◆ **WHAT YOU WILL DO**: A single number is required: how many lines in the records below contain "with".

(Saved data entries)

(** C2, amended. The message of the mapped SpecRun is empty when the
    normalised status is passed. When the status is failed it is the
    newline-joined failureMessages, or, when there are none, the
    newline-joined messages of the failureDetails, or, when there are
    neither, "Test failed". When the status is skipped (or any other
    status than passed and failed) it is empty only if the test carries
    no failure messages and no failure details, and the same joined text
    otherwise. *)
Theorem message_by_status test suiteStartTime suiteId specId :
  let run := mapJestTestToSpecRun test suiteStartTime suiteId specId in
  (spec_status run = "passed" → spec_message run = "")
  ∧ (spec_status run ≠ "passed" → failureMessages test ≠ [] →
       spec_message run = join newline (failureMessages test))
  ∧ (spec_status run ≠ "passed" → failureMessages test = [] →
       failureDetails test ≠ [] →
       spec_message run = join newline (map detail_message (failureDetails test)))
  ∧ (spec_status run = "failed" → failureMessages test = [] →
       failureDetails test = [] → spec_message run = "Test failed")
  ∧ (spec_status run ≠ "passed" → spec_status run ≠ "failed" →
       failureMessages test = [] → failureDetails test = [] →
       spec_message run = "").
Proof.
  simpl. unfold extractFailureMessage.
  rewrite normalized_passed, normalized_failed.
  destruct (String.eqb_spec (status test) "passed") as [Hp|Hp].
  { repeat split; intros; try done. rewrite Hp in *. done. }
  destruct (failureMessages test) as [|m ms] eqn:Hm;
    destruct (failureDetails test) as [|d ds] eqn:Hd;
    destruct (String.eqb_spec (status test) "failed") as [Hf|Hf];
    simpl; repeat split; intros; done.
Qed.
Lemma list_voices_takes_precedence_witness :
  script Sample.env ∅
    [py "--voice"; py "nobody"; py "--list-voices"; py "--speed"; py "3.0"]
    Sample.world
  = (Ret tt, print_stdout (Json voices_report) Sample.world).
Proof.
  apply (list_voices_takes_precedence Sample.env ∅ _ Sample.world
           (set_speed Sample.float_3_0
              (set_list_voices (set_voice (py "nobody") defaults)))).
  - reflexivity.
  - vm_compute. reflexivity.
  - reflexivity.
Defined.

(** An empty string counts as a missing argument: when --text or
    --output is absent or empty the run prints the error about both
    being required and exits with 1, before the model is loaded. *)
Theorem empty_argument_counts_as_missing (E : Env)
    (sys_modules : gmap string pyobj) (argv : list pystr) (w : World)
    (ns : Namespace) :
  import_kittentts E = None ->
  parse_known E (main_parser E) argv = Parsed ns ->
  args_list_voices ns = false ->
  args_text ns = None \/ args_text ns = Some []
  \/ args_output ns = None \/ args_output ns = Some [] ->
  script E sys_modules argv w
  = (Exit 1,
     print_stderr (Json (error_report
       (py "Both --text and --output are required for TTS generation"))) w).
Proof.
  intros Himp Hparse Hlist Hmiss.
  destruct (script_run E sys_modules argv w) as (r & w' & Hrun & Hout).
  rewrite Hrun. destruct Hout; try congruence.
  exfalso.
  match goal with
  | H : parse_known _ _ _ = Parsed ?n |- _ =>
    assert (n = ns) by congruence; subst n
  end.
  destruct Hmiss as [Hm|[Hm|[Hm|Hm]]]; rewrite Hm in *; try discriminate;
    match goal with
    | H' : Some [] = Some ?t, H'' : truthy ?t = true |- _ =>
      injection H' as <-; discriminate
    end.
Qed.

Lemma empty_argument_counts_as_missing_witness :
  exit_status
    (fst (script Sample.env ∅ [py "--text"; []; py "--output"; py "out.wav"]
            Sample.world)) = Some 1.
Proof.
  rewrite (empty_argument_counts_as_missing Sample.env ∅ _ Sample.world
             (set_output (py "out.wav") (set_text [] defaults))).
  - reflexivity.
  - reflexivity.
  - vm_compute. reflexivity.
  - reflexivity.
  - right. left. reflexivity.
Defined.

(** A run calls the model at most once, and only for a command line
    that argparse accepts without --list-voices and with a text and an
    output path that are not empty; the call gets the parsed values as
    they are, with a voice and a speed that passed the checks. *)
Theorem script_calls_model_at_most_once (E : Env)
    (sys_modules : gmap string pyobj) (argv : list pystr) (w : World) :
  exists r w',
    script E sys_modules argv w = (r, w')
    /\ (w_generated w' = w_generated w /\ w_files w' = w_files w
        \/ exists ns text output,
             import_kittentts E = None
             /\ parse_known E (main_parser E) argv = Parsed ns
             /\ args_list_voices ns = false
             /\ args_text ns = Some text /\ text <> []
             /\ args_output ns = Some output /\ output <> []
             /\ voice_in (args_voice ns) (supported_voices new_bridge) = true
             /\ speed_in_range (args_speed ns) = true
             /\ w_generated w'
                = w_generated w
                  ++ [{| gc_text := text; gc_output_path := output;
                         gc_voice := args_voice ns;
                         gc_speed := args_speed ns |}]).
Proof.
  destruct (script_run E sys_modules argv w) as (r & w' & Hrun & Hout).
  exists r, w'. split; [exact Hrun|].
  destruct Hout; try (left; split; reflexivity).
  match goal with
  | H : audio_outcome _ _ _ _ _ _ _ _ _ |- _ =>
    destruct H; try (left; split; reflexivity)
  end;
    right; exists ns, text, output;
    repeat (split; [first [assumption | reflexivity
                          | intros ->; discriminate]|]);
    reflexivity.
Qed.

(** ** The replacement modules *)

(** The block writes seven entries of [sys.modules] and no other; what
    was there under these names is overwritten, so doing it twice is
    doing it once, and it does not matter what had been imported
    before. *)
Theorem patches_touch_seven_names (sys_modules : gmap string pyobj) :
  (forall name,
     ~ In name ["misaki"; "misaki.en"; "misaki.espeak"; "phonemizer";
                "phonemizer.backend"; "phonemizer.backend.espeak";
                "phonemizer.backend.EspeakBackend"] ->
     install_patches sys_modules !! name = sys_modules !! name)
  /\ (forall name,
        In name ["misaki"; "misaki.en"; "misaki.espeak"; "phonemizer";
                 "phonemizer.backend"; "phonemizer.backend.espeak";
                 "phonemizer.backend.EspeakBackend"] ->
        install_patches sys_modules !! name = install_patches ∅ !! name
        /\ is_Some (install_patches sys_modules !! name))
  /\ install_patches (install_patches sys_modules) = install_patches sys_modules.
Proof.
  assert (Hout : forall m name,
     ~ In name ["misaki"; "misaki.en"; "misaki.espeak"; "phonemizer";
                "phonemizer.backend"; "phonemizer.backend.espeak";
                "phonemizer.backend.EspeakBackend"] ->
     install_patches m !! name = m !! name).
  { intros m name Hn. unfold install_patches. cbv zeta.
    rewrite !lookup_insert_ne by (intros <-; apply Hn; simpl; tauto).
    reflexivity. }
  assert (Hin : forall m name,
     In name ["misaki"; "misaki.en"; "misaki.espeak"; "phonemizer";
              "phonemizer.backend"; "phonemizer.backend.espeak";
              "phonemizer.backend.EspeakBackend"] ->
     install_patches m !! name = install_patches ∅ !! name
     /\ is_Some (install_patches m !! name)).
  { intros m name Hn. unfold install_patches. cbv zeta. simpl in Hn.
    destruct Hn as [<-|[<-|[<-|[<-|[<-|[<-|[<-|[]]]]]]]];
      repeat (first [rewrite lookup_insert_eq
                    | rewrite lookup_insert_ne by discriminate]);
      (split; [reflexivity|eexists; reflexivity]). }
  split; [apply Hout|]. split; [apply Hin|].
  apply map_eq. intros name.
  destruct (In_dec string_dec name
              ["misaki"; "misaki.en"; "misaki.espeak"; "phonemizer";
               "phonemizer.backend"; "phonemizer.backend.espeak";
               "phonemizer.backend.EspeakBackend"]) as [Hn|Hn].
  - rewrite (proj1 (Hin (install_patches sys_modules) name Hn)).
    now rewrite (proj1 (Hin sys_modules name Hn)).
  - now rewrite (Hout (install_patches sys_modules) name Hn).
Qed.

◆ **EXPECTED OUTPUT**: 6